- [BRIEF]: Take the entries below and print only the lines from the one with "total_any; total_item Hcap Hleg" through the one with "destruct (d 1%nat) as [[i|[err|]|] o].", exactly as they stand, both ends included.
━━━━━ TASK INPUT ━━━━━
(* ===== verification/InstructionTotal.v ===== *)
(** * The instruction decoder on arbitrary input

    On every input, well-formed or not, the decoder answers within the input: an
    instruction that is decoded took at least one byte, so that the sequential
    decoder ends; the panics are those of the type references. *)

From stdpp Require Import gmap.
From S2P Require Import Prelude Words Encoding EncodingFacts Codec TypeRefs TypeRefFacts.
From S2P Require Import Opcodes InstructionOk Instruction InstructionEncode InstructionDecode.
From S2P Require Import InstructionFacts.

Section total.
Context (data : bytes) (may_panic : Prop).

Abbreviation total_from := (total_from data may_panic).

Lemma total_any {A} low (d : decoder A) : total_from low 1 d → total_from low 0 d.
Proof. intros H. eapply total_weaken; [exact H|lia..]. Qed.

Lemma total_map {A B} low (f : A → B) (d : decoder A) :
  total_from low 0 d → total_from low 0 (f <$> d).
Proof. intros H. apply total_step; [exact H|]. intros. apply total_ret. Qed.

Lemma total_byte low : total_from low 0 (decode_u8 data).
Proof. apply total_any, total_u8. Qed.

Lemma total_reg low : total_from low 1 (decode_reg data).
Proof.
  unfold decode_reg. apply total_u8_bind. intros b _. apply total_if; intros _; [apply total_ret|].
  apply total_step; [apply total_byte|]. intros. apply total_ret.
Qed.

Lemma total_signed low : total_from low 1 (decode_signed_varint data).
Proof. apply (total_bind _ _ _ 1 0); [apply total_varint|]. intros. apply total_ret. Qed.

Lemma total_loop {A} low (d : decoder A) count :
  total_from low 1 d → total_from low 0 (times data d count).
Proof. intros H. apply total_times; [done|]. unfold loop_fuel. lia. Qed.

Lemma total_reg_vec low : total_from low 0 (decode_reg_vec data).
Proof. apply total_step; [apply total_varint_0|]. intros n. apply total_loop, total_reg. Qed.

Lemma total_optional low : total_from low 0 (decode_optional_reg data).
Proof.
  apply total_step; [apply total_byte|]. intros b. apply total_if; intros _; [apply total_ret|].
  apply total_step; [apply total_any, total_reg|]. intros. apply total_ret.
Qed.

Lemma total_range low : total_from low 0 (decode_reg_range data).
Proof.
  apply total_step; [apply total_any, total_reg|]. intros r.
  apply total_step; [apply total_byte|]. intros. apply total_ret.
Qed.

Lemma total_bytes low : total_from low 0 (decode_bytes data).
Proof.
  apply total_step; [|intros [start len]; apply total_ret].
  apply total_step; [apply total_varint_0|]. intros len. apply total_here. intros start Ho.
  destruct (Z.ltb_spec (Z.of_nat (length data) - Z.of_nat start) len).
  - by apply (total_fail _ _ low).
  - apply (total_seek _ _ low); [lia..|apply total_ret].
Qed.

Lemma total_fixed low n : total_from low 0 (decode_fixed data n).
Proof.
  intros offset Ho. unfold total_at, decode_fixed. rewrite (proj2 (Nat.leb_le _ _)) by lia.
  cbn [mbind option_bind]. destruct (Nat.leb_spec n (length (drop offset data))); [|split; [lia|done]].
  rewrite length_drop in *. lia.
Qed.

Lemma total_hint low : total_from low 0 (decode_type_hint data).
Proof.
  intros offset Ho. unfold total_at, decode_type_hint. destruct (data !! offset) eqn:E; [|lia].
  apply lookup_lt_Some in E. lia.
Qed.

Lemma total_registers low n : total_from low 0 (decode_extended_reg_operands data n).
Proof.
  induction n as [|n IH]; cbn [decode_extended_reg_operands]; [apply total_ret|].
  apply total_step; [apply total_byte|]. intros b. apply total_if; intros _.
  - apply total_step; [apply total_byte|]. intros c. apply total_step; [exact IH|]. intros. apply total_ret.
  - apply total_step; [exact IH|]. intros. apply total_ret.
Qed.

Lemma total_case low : total_from low 1 (decode_case data).
Proof.
  apply (total_bind _ _ _ 1 0); [apply (total_bind _ _ _ 1 0); [apply total_varint|intros; apply total_ret]|].
  intros. apply total_step; [apply total_map, total_any, total_signed|]. intros. apply total_ret.
Qed.

Lemma total_ok_or {A} low (o : option A) e : total_from low 0 (ok_or o e).
Proof. destruct o; [apply total_ret|apply total_fail]. Qed.

Lemma total_cast {A B} low (f : A → B) (d : decoder A) :
  total_from low 1 d → total_from low 1 (f <$> d).
Proof. intros H. apply (total_bind _ _ _ 1 0); [exact H|]. intros. apply total_ret. Qed.
End total.

Section instruction.
Context (data : bytes) (with_capacity : Z → bool) (may_panic : Prop).
Context (Hcapacity : ∀ n, with_capacity n = false → may_panic).
Context (Hlegacy : 0x09 ∈ data → may_panic).

Lemma total_type low : total_from data may_panic low 1 (decode_type_ref data with_capacity).
Proof. unfold decode_type_ref. apply total_fuel; [done..|lia]. Qed.

Lemma total_presence low m : total_from data may_panic low 1 (decode_presence data m).
Proof.
  apply total_u8_bind. intros b _. repeat case_match; first [apply total_ret|apply total_fail].
Qed.

Lemma total_capture low : total_from data may_panic low 1 (decode_capture_type data with_capacity).
Proof.
  apply (total_bind _ _ _ 1 0); [apply total_presence|]. intros b. apply total_if; intros _; [|apply total_ret].
  apply total_map, total_any, total_type.
Qed.
End instruction.

(** By the head of the decoder: fields, loops that read at least a byte, steps. *)
Ltac total_item Hcap Hleg :=
  lazymatch goal with
  | |- TypeRefFacts.total_from _ _ _ _ (decode_reg _) => apply total_reg
  | |- TypeRefFacts.total_from _ _ _ _ (decode_u8 _) => apply total_u8
  | |- TypeRefFacts.total_from _ _ _ _ (decode_varint _) => apply total_varint
  | |- TypeRefFacts.total_from _ _ _ _ (decode_signed_varint _) => apply total_signed
  | |- TypeRefFacts.total_from _ _ _ _ (decode_case _) => apply total_case
  | |- TypeRefFacts.total_from _ _ _ _ (decode_presence _ _) => apply total_presence
  | |- TypeRefFacts.total_from _ _ _ _ (decode_type_ref _ _) => exact (total_type _ _ _ Hcap Hleg _)
  | |- TypeRefFacts.total_from _ _ _ _ (decode_capture_type _ _) => exact (total_capture _ _ _ Hcap Hleg _)
  | |- TypeRefFacts.total_from _ _ _ _ (_ <$> _) => apply total_cast; total_item Hcap Hleg
  end.

Ltac total_arm Hcap Hleg :=
  cbv beta zeta;
  lazymatch goal with
  | |- TypeRefFacts.total_from _ _ _ _ (_ ≫= _) =>
      apply total_step; [total_arm Hcap Hleg|intros; total_arm Hcap Hleg]
  | |- TypeRefFacts.total_from _ _ _ _ (if _ then _ else _) =>
      apply total_if; intros _; total_arm Hcap Hleg
  | |- TypeRefFacts.total_from _ _ _ _ (mret _) => apply total_ret
  | |- TypeRefFacts.total_from _ _ _ _ (fail _) => apply total_fail
  | |- TypeRefFacts.total_from _ _ _ _ (no_wire_decoding _) => apply total_fail
  | |- TypeRefFacts.total_from _ _ _ _ (ok_or _ _) => apply total_ok_or
  | |- TypeRefFacts.total_from _ _ _ _ (decode_reg_vec _) => apply total_reg_vec
  | |- TypeRefFacts.total_from _ _ _ _ (decode_optional_reg _) => apply total_optional
  | |- TypeRefFacts.total_from _ _ _ _ (decode_reg_range _) => apply total_range
  | |- TypeRefFacts.total_from _ _ _ _ (decode_bytes _) => apply total_bytes
  | |- TypeRefFacts.total_from _ _ _ _ (decode_type_hint _) => apply total_hint
  | |- TypeRefFacts.total_from _ _ _ _ (decode_extended_reg_operands _ _) => apply total_registers
  | |- TypeRefFacts.total_from _ _ _ _ (decode_f32 _) => apply total_map, total_fixed
  | |- TypeRefFacts.total_from _ _ _ _ (decode_f64 _) => apply total_map, total_fixed
  | |- TypeRefFacts.total_from _ _ _ _ (times _ _ _) => apply total_loop; total_item Hcap Hleg
  | |- TypeRefFacts.total_from _ _ _ _ _ => apply total_any; total_item Hcap Hleg
  end.

Section arms.
Context (data : bytes) (with_capacity : Z → bool) (may_panic : Prop).
Context (Hcap : ∀ n, with_capacity n = false → may_panic).
Context (Hleg : 0x09 ∈ data → may_panic).

Lemma total_permission operands low b d :
  decode_permission_instruction b operands = Some d →
  total_from operands False low 0 d.
Proof.
  unfold decode_permission_instruction.
  destruct (TensorExtSubOpcode.from_byte b) as [[]|]; intros [= <-]; total_arm I I.
Qed.

Lemma total_carrier low b : total_from data may_panic low 0 (decode_tensor_carrier data b).
Proof.
  unfold decode_tensor_carrier. apply total_step; [apply total_bytes|]. intros operands. cbv zeta.
  apply total_if; intros _; [|apply total_ret].
  destruct operands as [|e operands]; [apply total_ret|]. cbn [head].
  destruct (decode_permission_instruction e (e :: operands)) as [d|] eqn:E; [|apply total_ret].
  pose proof (total_permission _ 0 _ _ E 1%nat) as H. unfold total_at in H.
  destruct (d 1%nat) as [[i|[err|]|] o].
  - apply total_step; [apply (total_ret data may_panic low i)|]. intros decoded.
    apply total_if; intros _; [apply total_ret|]. apply total_here. intros offset Ho.
    by apply (total_fail data may_panic low).
  - apply total_step; [apply (total_fail data may_panic low 0 err)|]. intros decoded.
    apply total_if; intros _; [apply total_ret|]. apply total_here. intros offset Ho.
    by apply (total_fail data may_panic low).
  - exfalso. apply H. cbn [length]. lia.
  - exfalso. apply H. cbn [length]. lia.
Qed.

Lemma total_tensor_ext low b ext :
  TensorExtSubOpcode.from_byte b = Some ext →
  total_from data may_panic low 0 (decode_tensor_ext data b ext).
Proof.
  intros E. destruct ext; cbn [decode_tensor_ext]; unfold decode_permission_instruction; rewrite ?E;
    cbn [default from_option id]; total_arm Hcap Hleg.
Qed.

Lemma total_tensor_sections low b sub_opcode :
  total_from data may_panic low 0
    (default (fail (InvalidOpcode b)) (first_some sub_opcode (tensor_sections data))).
Proof.
  destruct sub_opcode; cbn [default from_option id first_some tensor_sections decode_tensor_pool
    decode_tensor_registers tensor_register_count decode_tensor_decompositions decode_tensor_elements
    decode_tensor_algebra fmap option_fmap option_map];
    total_arm Hcap Hleg.
Qed.

Lemma total_tensor_extended low : total_from data may_panic low 0 (decode_tensor_extended data).
Proof.
  apply total_step; [apply total_byte|]. intros b. apply total_if; intros _; [apply total_carrier|].
  destruct (TensorSubOpcode.from_byte b); [apply total_tensor_sections|].
  destruct (TensorExtSubOpcode.from_byte b) eqn:E; [by apply total_tensor_ext|apply total_fail].
Qed.

Lemma total_closure low witnessed :
  total_from data may_panic low 0 (decode_closure data with_capacity witnessed).
Proof. unfold decode_closure, decode_lexical_types. total_arm Hcap Hleg. Qed.

Lemma total_extended low : total_from data may_panic low 0 (decode_extended data with_capacity).
Proof.
  apply total_step; [apply total_byte|]. intros b.
  destruct (ExtendedSubOpcode.from_byte b) as [kind|]; [|apply total_fail].
  destruct kind; cbn [decode_extended_kind script_operands]; try apply total_closure; total_arm Hcap Hleg.
Qed.

Lemma total_opcode low opcode :
  total_from data may_panic low 0 (decode_opcode data with_capacity opcode).
Proof.
  destruct opcode;
    lazymatch goal with
    | |- TypeRefFacts.total_from _ _ _ _ (decode_opcode _ _ Opcode.TensorExtended) => apply total_tensor_extended
    | |- TypeRefFacts.total_from _ _ _ _ (decode_opcode _ _ Opcode.Extended) => apply total_extended
    | |- _ => unfold_decoder; total_arm Hcap Hleg
    end.
Qed.

Lemma total_instruction low :
  total_from data may_panic low 1 (decode_instruction data with_capacity).
Proof.
  apply total_u8_bind. intros b _. apply total_if; intros _; [apply total_fail|apply total_opcode].
Qed.
End arms.

(** ** Sequences *)
Section sequence.
Context (data : bytes) (with_capacity : Z → bool) (may_panic : Prop).
Context (Hcap : ∀ n, with_capacity n = false → may_panic).
Context (Hleg : 0x09 ∈ data → may_panic).

(** A round reads at least a byte, so the fuel of one unit per byte is enough. *)
Lemma total_while fuel low :
  (length data < fuel + low)%nat → total_from data may_panic low 0 (decode_while data with_capacity fuel).
Proof.
  revert low. induction fuel as [|fuel IH]; intros low Hf offset Ho; [lia|].
  unfold total_at. cbn [decode_while]. destruct (offset <? length data)%nat; [|cbn; lia].
  assert (H : total_from data may_panic low (1 + (0 + 0))
    (instr ← decode_instruction data with_capacity; l ← decode_while data with_capacity fuel;
     mret (instr :: l))).
  { apply total_bind; [by apply total_instruction|]. intros i.
    apply total_bind; [apply IH; lia|]. intros l. apply total_ret. }
  exact (total_weaken _ _ _ low _ 0 _ H ltac:(lia) ltac:(lia) offset Ho).
Qed.

(** Every instruction took a byte, and the loop stops at the end of the input only. *)
Lemma while_length fuel offset l offset' :
  (offset ≤ length data)%nat →
  decode_while data with_capacity fuel offset = (Ok l, offset') →
  offset' = length data ∧ (offset + length l ≤ length data)%nat.
Proof.
  revert offset l. induction fuel as [|fuel IH]; intros offset l Ho; [by intros [=]|].
  cbn [decode_while]. destruct (Nat.ltb_spec offset (length data)); [|intros [= <- <-]; cbn; lia].
  pose proof (total_instruction data with_capacity may_panic Hcap Hleg offset offset ltac:(lia)) as Hi.
  unfold total_at in Hi. unfold mbind, decoder_bind.
  destruct (decode_instruction data with_capacity offset) as [[i| |] o]; [|by intros [=]..].
  destruct (decode_while data with_capacity fuel o) as [[l'| |] o'] eqn:E; [|by intros [=]..].
  intros [= <- <-]. apply IH in E as [-> E]; [|lia]. cbn [length]. split; [done|lia].
Qed.
End sequence.

(** ** Theorems *)

(** One instruction at a place of any input. *)
Lemma decode_instruction_total (with_capacity : Z → bool) (data : bytes) (offset : nat) :
  let may_panic := (∃ n, with_capacity n = false) ∨ 0x09 ∈ data in
  (offset ≤ length data)%nat →
  let '(r, offset') := decode_instruction data with_capacity offset in
  (offset ≤ offset' ≤ length data)%nat ∧
  match r with
  | Ok _ => (offset < offset')%nat
  | Err (Failed _) => True
  | Err Panicked => may_panic
  | Gas _ => False
  end.
Proof.
  intros may_panic Ho.
  assert (Hcap : ∀ n, with_capacity n = false → may_panic) by (subst may_panic; eauto).
  assert (Hleg : 0x09 ∈ data → may_panic) by (subst may_panic; eauto).
  pose proof (total_instruction data with_capacity may_panic Hcap Hleg 0 offset ltac:(lia)) as H.
  unfold total_at in H. destruct (decode_instruction _ _ _) as [[|[]|] o]; naive_solver lia.
Qed.

(** C32. On every input, well-formed or not, the decoders answer without reading past
    the end.  At every place an instruction that is decoded took at least a byte;
    the sequential decoder ends, with no more instructions than bytes or with an
    error.  The panics are those of the type references, a capacity that the
    allocator refuses and the tag of the legacy projection: no opcode adds
    another. *)
Theorem decode_total (with_capacity : Z → bool) (data : bytes) :
  let may_panic := (∃ n, with_capacity n = false) ∨ 0x09 ∈ data in
  (∀ offset : nat, (offset ≤ length data)%nat →
    let '(r, offset') := decode_instruction data with_capacity offset in
    (offset ≤ offset' ≤ length data)%nat ∧
    match r with
    | Ok _ => (offset < offset')%nat
    | Err (Failed _) => True
    | Err Panicked => may_panic
    | Gas _ => False
    end) ∧
  match decode_instructions data with_capacity with
  | Ok l => (length l ≤ length data)%nat
  | Err (Failed _) => True
  | Err Panicked => may_panic
  | Gas _ => False
  end.
Proof.
  intros may_panic.
  assert (Hcap : ∀ n, with_capacity n = false → may_panic) by (subst may_panic; eauto).
  assert (Hleg : 0x09 ∈ data → may_panic) by (subst may_panic; eauto).
  split.
  - intros offset. apply decode_instruction_total.
  - pose proof (total_while data with_capacity may_panic Hcap Hleg (S (length data)) 0
      ltac:(lia) 0%nat ltac:(lia)) as H.
    unfold total_at in H. unfold decode_instructions.
    destruct (decode_while data with_capacity (S (length data)) 0%nat) as [[l|[]|] o] eqn:E; cbn [fst];
      [|naive_solver..].
    apply (while_length data with_capacity may_panic Hcap Hleg) in E as [_ E]; lia.
Qed.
━━━━━
- [RESULT FOR THIS TASK]:
  | |- TypeRefFacts.total_from _ _ _ _ _ => apply total_any; total_item Hcap Hleg
  end.

Section arms.
Context (data : bytes) (with_capacity : Z → bool) (may_panic : Prop).
Context (Hcap : ∀ n, with_capacity n = false → may_panic).
Context (Hleg : 0x09 ∈ data → may_panic).

Lemma total_permission operands low b d :
  decode_permission_instruction b operands = Some d →
  total_from operands False low 0 d.
Proof.
  unfold decode_permission_instruction.
  destruct (TensorExtSubOpcode.from_byte b) as [[]|]; intros [= <-]; total_arm I I.
Qed.

Lemma total_carrier low b : total_from data may_panic low 0 (decode_tensor_carrier data b).
Proof.
  unfold decode_tensor_carrier. apply total_step; [apply total_bytes|]. intros operands. cbv zeta.
  apply total_if; intros _; [|apply total_ret].
  destruct operands as [|e operands]; [apply total_ret|]. cbn [head].
  destruct (decode_permission_instruction e (e :: operands)) as [d|] eqn:E; [|apply total_ret].
  pose proof (total_permission _ 0 _ _ E 1%nat) as H. unfold total_at in H.
  destruct (d 1%nat) as [[i|[err|]|] o].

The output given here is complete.